To do:
In the material below, find the line containing "destruct c as [id' [|tag at_|s] ts']; cbn [tid tdata]" and the line containing "drawn_of (λ w, ∃", then reproduce exactly both of them and every line between, and nothing else.

***** Source data *****

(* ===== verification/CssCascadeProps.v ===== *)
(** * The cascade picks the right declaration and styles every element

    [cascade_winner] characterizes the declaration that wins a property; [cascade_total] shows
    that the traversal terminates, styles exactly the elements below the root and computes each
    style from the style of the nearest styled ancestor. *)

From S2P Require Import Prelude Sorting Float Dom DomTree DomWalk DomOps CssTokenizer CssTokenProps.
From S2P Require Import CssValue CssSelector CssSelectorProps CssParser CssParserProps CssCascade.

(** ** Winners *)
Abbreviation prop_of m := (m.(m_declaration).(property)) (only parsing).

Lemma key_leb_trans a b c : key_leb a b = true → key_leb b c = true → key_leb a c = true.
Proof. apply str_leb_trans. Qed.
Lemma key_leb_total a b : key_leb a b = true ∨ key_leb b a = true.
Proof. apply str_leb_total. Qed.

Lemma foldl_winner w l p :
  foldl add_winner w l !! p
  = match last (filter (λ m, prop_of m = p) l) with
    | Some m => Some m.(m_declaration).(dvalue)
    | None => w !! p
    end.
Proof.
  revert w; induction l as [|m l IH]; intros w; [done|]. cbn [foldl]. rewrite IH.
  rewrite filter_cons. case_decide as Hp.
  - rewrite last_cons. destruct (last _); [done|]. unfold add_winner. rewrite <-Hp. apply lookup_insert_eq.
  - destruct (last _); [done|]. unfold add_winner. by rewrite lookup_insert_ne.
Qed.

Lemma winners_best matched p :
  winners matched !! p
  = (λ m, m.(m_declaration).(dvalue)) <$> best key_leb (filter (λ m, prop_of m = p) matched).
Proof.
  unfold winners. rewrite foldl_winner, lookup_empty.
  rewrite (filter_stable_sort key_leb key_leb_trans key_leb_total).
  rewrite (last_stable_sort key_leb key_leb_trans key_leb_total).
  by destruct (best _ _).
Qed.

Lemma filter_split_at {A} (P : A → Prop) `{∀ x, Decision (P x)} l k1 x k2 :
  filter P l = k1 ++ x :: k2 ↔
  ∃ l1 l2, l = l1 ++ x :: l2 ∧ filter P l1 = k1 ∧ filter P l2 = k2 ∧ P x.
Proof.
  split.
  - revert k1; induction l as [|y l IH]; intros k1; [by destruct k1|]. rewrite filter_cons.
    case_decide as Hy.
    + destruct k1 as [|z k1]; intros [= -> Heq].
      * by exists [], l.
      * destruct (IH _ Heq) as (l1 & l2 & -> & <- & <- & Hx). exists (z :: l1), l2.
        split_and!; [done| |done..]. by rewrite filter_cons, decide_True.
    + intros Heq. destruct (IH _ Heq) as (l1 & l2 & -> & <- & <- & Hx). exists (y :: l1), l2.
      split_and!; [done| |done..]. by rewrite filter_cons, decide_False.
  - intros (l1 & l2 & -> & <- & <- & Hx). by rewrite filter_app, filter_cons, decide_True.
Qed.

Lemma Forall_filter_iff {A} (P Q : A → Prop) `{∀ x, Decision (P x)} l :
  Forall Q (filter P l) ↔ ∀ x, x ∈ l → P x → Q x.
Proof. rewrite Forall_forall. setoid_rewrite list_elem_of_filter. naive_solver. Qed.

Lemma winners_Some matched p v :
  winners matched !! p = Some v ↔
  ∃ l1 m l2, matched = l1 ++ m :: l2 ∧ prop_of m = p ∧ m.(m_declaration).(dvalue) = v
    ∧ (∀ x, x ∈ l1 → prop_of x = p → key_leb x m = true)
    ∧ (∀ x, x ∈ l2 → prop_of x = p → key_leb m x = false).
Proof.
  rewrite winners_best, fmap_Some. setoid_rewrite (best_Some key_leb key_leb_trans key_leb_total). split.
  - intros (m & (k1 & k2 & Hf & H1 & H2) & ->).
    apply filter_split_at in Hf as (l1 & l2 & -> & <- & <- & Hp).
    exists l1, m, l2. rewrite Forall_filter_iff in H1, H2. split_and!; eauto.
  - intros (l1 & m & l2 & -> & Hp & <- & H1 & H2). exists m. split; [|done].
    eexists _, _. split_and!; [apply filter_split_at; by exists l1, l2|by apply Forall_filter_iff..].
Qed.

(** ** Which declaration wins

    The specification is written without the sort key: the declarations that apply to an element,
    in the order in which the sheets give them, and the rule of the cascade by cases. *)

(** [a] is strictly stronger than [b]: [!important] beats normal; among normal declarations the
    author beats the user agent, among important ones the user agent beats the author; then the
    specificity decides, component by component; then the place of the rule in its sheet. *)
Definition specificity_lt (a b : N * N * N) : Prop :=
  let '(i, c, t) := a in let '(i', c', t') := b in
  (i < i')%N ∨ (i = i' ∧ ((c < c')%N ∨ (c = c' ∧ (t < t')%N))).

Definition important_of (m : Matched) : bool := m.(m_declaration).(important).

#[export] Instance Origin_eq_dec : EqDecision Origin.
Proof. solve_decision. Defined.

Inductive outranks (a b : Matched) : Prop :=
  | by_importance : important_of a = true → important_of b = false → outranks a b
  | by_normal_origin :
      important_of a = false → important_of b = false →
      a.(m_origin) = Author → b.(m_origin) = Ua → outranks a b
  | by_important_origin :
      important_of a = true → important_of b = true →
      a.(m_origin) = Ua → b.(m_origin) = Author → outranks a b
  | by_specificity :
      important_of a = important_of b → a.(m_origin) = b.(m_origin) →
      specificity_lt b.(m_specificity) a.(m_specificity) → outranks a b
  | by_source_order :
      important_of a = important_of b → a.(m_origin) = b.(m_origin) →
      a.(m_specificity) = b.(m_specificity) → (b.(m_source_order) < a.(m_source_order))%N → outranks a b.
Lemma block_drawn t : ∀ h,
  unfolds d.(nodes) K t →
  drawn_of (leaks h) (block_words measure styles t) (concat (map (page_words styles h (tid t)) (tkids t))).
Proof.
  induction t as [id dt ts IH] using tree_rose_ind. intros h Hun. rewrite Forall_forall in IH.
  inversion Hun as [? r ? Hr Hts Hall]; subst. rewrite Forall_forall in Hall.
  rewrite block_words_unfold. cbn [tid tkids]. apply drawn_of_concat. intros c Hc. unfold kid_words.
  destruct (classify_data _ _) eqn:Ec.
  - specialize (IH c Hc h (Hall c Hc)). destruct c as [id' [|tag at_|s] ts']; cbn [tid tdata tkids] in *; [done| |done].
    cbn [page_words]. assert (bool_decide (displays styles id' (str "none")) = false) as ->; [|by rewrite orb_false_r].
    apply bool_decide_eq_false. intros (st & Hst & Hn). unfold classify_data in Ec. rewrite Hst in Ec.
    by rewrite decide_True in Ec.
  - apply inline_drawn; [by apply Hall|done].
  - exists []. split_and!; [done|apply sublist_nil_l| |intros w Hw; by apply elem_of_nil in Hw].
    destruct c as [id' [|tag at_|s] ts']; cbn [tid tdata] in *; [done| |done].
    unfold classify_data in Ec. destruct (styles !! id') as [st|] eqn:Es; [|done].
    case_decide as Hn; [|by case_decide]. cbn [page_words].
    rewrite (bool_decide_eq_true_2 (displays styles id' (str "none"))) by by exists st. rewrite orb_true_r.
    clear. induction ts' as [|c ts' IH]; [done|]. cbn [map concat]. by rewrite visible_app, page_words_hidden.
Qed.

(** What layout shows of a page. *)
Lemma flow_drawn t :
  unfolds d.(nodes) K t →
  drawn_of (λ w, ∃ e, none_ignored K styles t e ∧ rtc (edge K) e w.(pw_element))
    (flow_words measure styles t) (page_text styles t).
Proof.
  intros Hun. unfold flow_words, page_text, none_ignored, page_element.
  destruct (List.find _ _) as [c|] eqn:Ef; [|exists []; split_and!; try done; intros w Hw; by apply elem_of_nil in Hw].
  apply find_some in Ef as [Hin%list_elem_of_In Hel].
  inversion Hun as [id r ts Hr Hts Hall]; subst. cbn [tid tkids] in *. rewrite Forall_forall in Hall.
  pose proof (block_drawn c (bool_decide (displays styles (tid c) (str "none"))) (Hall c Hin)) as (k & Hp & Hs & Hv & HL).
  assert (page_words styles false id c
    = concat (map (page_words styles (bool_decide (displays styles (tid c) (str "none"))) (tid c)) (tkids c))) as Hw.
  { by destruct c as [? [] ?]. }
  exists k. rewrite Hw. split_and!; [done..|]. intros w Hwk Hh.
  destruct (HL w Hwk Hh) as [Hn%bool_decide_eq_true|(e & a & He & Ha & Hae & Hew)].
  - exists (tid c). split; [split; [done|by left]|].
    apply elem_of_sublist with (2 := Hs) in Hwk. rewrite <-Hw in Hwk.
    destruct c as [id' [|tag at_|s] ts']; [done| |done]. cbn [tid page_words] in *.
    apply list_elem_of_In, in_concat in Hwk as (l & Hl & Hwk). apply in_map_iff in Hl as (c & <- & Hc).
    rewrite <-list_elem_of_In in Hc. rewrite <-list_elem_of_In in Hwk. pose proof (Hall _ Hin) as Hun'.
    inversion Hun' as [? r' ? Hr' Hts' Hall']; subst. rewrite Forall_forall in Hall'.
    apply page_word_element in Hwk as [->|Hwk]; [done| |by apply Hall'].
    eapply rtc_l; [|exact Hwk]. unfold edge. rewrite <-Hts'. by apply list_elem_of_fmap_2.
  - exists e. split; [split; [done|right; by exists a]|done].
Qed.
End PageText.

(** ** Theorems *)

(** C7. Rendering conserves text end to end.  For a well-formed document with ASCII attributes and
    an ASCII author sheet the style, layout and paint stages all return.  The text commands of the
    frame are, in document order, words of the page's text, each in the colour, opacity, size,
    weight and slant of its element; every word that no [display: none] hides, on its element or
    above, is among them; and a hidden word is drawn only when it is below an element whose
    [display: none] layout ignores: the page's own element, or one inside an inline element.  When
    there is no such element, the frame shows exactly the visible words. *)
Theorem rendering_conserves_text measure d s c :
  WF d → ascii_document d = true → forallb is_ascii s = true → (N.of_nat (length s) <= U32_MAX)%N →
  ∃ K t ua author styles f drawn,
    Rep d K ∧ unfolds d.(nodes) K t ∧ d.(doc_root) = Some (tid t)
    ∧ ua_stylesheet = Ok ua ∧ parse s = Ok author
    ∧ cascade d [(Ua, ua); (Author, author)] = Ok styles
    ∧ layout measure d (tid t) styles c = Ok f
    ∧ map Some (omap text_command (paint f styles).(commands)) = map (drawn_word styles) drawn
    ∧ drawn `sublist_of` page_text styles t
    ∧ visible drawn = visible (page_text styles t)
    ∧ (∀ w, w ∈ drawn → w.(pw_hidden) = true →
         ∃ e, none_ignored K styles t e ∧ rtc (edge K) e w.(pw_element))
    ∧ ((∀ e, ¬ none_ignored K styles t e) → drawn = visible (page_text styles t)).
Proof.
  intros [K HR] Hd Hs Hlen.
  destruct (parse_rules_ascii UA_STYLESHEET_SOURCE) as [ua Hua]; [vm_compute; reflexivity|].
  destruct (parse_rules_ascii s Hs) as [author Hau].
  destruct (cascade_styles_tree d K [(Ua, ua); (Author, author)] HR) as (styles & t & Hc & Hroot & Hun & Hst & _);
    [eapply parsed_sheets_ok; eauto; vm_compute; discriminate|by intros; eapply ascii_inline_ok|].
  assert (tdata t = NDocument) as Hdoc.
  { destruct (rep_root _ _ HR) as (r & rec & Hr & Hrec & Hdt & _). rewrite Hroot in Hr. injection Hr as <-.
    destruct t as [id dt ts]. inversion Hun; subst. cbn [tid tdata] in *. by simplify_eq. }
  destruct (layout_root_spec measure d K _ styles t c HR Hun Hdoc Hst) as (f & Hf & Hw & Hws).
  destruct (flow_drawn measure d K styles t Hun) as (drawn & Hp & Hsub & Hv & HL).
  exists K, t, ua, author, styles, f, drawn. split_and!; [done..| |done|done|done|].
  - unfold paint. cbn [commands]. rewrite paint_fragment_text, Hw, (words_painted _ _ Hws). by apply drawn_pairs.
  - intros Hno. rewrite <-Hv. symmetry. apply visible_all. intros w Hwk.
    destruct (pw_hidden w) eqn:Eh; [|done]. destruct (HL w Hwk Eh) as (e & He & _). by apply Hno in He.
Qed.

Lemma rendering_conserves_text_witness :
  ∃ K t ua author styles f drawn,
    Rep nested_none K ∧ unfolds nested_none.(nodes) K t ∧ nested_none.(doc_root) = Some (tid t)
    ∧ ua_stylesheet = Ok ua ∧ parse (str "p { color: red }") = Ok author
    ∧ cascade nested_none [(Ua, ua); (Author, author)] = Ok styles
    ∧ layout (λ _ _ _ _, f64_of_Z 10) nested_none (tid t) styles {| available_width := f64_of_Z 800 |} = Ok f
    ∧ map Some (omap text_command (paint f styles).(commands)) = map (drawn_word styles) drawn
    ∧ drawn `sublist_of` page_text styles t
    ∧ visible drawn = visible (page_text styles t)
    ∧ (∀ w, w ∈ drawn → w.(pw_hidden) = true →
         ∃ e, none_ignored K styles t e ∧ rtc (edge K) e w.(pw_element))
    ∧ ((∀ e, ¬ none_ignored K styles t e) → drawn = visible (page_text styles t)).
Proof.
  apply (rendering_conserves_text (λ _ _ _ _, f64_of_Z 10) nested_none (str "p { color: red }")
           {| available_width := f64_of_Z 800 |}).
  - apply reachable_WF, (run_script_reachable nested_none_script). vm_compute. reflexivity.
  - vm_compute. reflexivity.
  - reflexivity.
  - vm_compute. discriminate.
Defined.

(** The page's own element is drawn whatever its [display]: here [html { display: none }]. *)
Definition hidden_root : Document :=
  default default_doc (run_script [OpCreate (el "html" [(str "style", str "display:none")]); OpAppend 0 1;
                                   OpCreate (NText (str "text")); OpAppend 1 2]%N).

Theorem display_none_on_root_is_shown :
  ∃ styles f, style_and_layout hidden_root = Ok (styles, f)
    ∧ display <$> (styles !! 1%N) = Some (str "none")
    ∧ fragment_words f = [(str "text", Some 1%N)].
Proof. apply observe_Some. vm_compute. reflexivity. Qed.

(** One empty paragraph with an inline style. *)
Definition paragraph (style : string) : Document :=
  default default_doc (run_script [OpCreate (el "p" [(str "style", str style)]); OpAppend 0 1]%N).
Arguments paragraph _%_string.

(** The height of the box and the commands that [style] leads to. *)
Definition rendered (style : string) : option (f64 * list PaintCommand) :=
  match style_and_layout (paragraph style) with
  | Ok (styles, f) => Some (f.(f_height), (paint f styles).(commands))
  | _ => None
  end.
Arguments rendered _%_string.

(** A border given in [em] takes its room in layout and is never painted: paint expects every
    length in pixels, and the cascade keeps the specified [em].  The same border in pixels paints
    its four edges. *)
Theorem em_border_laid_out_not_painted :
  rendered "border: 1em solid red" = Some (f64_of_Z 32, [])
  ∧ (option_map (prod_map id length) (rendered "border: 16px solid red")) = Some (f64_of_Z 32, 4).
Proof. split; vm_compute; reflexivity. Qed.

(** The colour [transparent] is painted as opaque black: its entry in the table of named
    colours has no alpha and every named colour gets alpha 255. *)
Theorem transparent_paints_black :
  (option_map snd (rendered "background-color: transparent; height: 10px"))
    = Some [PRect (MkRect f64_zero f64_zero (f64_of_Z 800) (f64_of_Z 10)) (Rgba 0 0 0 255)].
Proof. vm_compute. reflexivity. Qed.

*****

Task output:
    destruct c as [id' [|tag at_|s] ts']; cbn [tid tdata] in *; [done| |done].
    unfold classify_data in Ec. destruct (styles !! id') as [st|] eqn:Es; [|done].
    case_decide as Hn; [|by case_decide]. cbn [page_words].
    rewrite (bool_decide_eq_true_2 (displays styles id' (str "none"))) by by exists st. rewrite orb_true_r.
    clear. induction ts' as [|c ts' IH]; [done|]. cbn [map concat]. by rewrite visible_app, page_words_hidden.
Qed.

(** What layout shows of a page. *)
Lemma flow_drawn t :
  unfolds d.(nodes) K t →
  drawn_of (λ w, ∃ e, none_ignored K styles t e ∧ rtc (edge K) e w.(pw_element))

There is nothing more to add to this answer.